The one I come back to all the time, and has become a motto for 2020 is…
Acceptance is the Key to all things.
There is so much wisdom and comfort for me in those words.
Isolated at home writing I often fantasize about 2020 ending and life going back to normal as the ball drops on New Years Eve signally a fresh new start. Although challenging, I accept this won’t be the case.
Spending time and energy doing mental health texts, calls, and emails to those I care about and receiving dead air in response is hurtful and draining. Accepting those friends and family members for who and what they are in my life instead of the expectations I have put on them is my work in accepting.
Purging out all the “one day I’m gonna” craft supplies and books from my home is work in non-attachment. Accepting that if 2020 wasn’t the year to pick up those things, then probably I never would.
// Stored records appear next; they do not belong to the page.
Lemma sync_users_wp s :
  sup_env_ok ->
  wp (sync_users config) (fun r s' => r = OutOfFuel \/
    exists answers sh, react PanelAnswers (log s) (shared s) = Some (answers, sh) /\
      let s1 := asked users_request (answers users_request) sh s in
      ((exists e, r = Err e /\ fetched answers = Err e /\ s' = s1) \/
       (exists us, r = Ok () /\ fetched answers = Ok us /\ synced us s1 s'))) s.
Proof.
  intros He. unfold sync_users, panel_call. apply wp_bind, wp_bind, wp_await_eq; [|by left].
  intros answers sh Hr. cbn [then_].
  pose proof (fetched_safe answers) as Hsafe. unfold fetched in Hsafe.
  assert (Hf : fetched answers = fetched answers) by done. unfold fetched in Hf at 2.
  rewrite (users_spec (H:=answering answers)) in *. cbv zeta in *. cbn [snd record] in *.
  match type of Hf with _ = (?x ≫= _) => set (rows := x) in * end. clearbody rows.
  apply wp_bind, wp_bind, wp_emit. cbn [then_]. apply wp_ret. cbn [then_]. apply wp_lift.
  fold users_request. cbn [local shared log].
  change {| local := local s; shared := sh; log := log s ++ [_] |}
    with (asked users_request (answers users_request) sh s).
  set (s0 := asked _ _ sh s).
  destruct rows as [us|e| |]; cbn [then_ mbind res_bind] in *; [|by right; exists answers, sh; split; [|left; exists e]|done..].
  apply wp_bind, wp_lift. destruct (bail_if _ _) as [[]|e| |]; cbn [then_ mbind res_bind] in *;
    [|by right; exists answers, sh; split; [|left; exists e]|done..].
  apply wp_bind. eapply wp_mono; [apply tabulate_wp; [done|by split_and!; apply map_empty_subseteq]|].
  cbn [local shared log]. intros r s1 (Hlog1 & Hp1 & Hs1 & [->|(t & -> & Ht)]); cbn [then_]; [by left|].
  apply wp_bind, wp_on_shared. cbn [then_ fst snd local shared log]. apply wp_bind, wp_emit.
  cbn [then_ fst snd local shared log].
  match goal with |- wp _ _ ?x => set (s2 := x) end.
  eapply wp_mono.
  { apply (ends_bind (fun ports s3 => ports = live_ports us ∪ ∅ /\ listeners_step s2
      (reconcile (served_rows (listener_users us)) (active_users (local s2))).1
      ([] ++ (reconcile (served_rows (listener_users us)) (active_users (local s2))).2) s3)
      (fun _ s' => synced us s0 s')).
    { apply ensure_listeners_wp; [done|apply listeners_step_refl]. }
    intros ports s3 [-> H3]. rewrite (right_id_L ∅ (∪)), app_nil_l in *.
    apply wp_bind, wp_get. cbn [then_]. cbv zeta. rewrite (listeners_step_active _ _ _ _ H3).
    eapply ends_bind; [by apply remove_ports_wp|]. intros [] s4 H4.
    eapply wp_mono; [apply remove_stale_state_wp|]. intros r s5 (-> & Hl5 & Hg5 & Hp5).
    right. exists (). split; [done|]. by apply (synced_intro us t s0 s1 s4 s5). }
  intros r s' [->|([] & -> & Hsync)]; [by left|]. right. exists answers, sh. split; [done|]. right.
  by exists us.
Qed.

End Spec.
Lemma remove_ports_inv ports : sup_env_ok -> preserves (supervisor_inv false) (remove_ports ports).
Proof.
  intros He. induction ports as [|p ports IH]; cbn [remove_ports]; [repeat inv_step|].
  apply preserves_bind; [apply preserves_get|]. intros s. destruct (_ !! _) as [old|]; [|exact IH].
  apply preserves_assoc, preserves_bind; [by apply stopped_inv|]. by intros _.
Qed.

Lemma remove_stale_state_inv live : preserves (supervisor_inv false) (remove_stale_state live).
Proof.
  unfold remove_stale_state. repeat inv_step; [apply stale_conns_inv|apply stale_speeds_inv].
Qed.

Lemma tabulate_inv us t : sup_env_ok -> preserves (supervisor_inv false) (tabulate us t).
Proof. intros He. revert t. induction us as [|u us IH]; intros t; cbn [tabulate]; repeat inv_step. apply IH. Qed.

(** Tables that follow the ledgers may be published. *)
Lemma publish_inv t s :
  supervisor_inv false s -> tables_follow t (local s) ->
  wp (on_shared (fun sh => ((), set_published t sh))) (fun _ s' => supervisor_inv false s') s.
Proof.
  intros [] (H1 & H2 & H3). apply wp_on_shared. constructor; cbn; try done.
  destruct inv_counters0, inv_conns0, inv_speeds0. split_and!; by eapply allocated_sub.
Qed.

Lemma record_inv xs : preserves (supervisor_inv false) (record xs).
Proof. induction xs as [|[r a] xs IH]; cbn [record]; repeat inv_step. exact IH. Qed.

Lemma panel_call_inv {A} (m : forall W : Wire, call A) :
  sup_env_ok -> preserves (supervisor_inv false) (panel_call m).
Proof. intros He. unfold panel_call. repeat (apply record_inv || inv_step). Qed.

Lemma sync_users_inv : sup_env_ok -> preserves (supervisor_inv false) (sync_users config).
Proof.
  intros He. unfold sync_users. apply preserves_bind; [by apply panel_call_inv|]. intros us.
  apply preserves_bind; [apply preserves_lift|]. intros _.
  apply preserves_bind_spec with (R := fun t s => tables_follow t (local s)).
  - intros s Hs. eapply wp_mono; [apply wp_and; [by apply tabulate_inv|]|].
    { apply tabulate_wp; [done|]. split_and!; apply map_empty_subseteq. }
    cbn beta. intros r s' (H1 & _ & _ & _ & Hr). split; [done|]. intros t ->.
    destruct Hr as [?|(t' & [= <-] & _ & _ & [Hf1 _] & [Hf2 _] & [Hf3 _] & _)]; done.
  - intros t s Hs Ht. apply wp_bind. eapply wp_mono; [by apply publish_inv|]. intros [[]|e| |] s1 H1;
      cbn [then_]; try done. revert s1 H1.
    change (preserves (supervisor_inv false) (emit (TablesPublished t);;
      live_ports ← ensure_listeners config (listener_users us) ∅;
      s2 ← get;
      remove_ports (List.filter (fun port => negb (bool_decide (port ∈ live_ports)))
        (List.map fst (hash_iter (active_users (local s2)))));;
      remove_stale_state (live_ids us))).
    repeat inv_step; [by apply ensure_listeners_inv|by apply remove_ports_inv|apply remove_stale_state_inv].
Qed.

Lemma report_traffic_inv : sup_env_ok -> preserves (supervisor_inv false) (report_traffic config).
Proof.
  intros He. unfold report_traffic, note_relayed. repeat inv_step.
  - apply traffic_inv. intros l. unfold pending_deltas_during.
    pose proof (collect_dom a (Traffic.checkpoints l) (hash_iter (Traffic.counters l)) 0 (objects l)) as Hd.
    by destruct (collect _ _ _ _ _) as [ds h].
  - by apply panel_call_inv.
  - by apply traffic_inv.
Qed.

Lemma turn_inv br : sup_env_ok -> preserves (supervisor_inv false) (turn config br).
Proof.
  intros He. unfold turn, recv_event, record_event, refresh_detect_rules, expire_local_state,
    report_auxiliary_state, report_heartbeat. cbv zeta.
  destruct br; repeat inv_step; try first
    [ by apply panel_call_inv | by apply sync_users_inv | by apply report_traffic_inv ].
  intros sh. by destruct (s_queue sh).
Qed.

Lemma loop_inv fuel : sup_env_ok -> preserves (supervisor_inv false) (run_loop config fuel).
Proof.
  intros He. induction fuel as [|fuel IH]; cbn [run_loop]; repeat inv_step;
    first [exact IH|by apply turn_inv].
Qed.

Lemma new_inv now :
  supervisor_inv false {| local := new_runtime config now; shared := new_shared; log := [] |}.
Proof.
  constructor; cbn; try done; try apply within_new.
  all: try (split; [intros u loc Hu|intros u v loc Hu]; by rewrite lookup_empty in Hu).
Qed.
Not being able to see my family this holiday season is a struggle. Accepting that it’s the right thing to do if I want them all to be alive once this is done helps me find peace and gratitude.
Acceptance is the Key.
My morning routine still includes a sun salutation, and I commit an hour of my day to breathwork and meditation. These fill me up and can easily be practiced alone.
I accept that my Wednesday Kundalini ritual is lost in a perfect moment in time.
I accept that growth comes from within. I accept that things often don’t look the way we expect.
Continuing to work with Acceptance is my ongoing challenge. Kundalini yoga brought me to this beautiful message and people.
We may not know where this boat is headed, but with acceptance we can all steer it towards a healthier tomorrow. So we might all return to the communities we miss and cherish with a more open heart and grateful mind.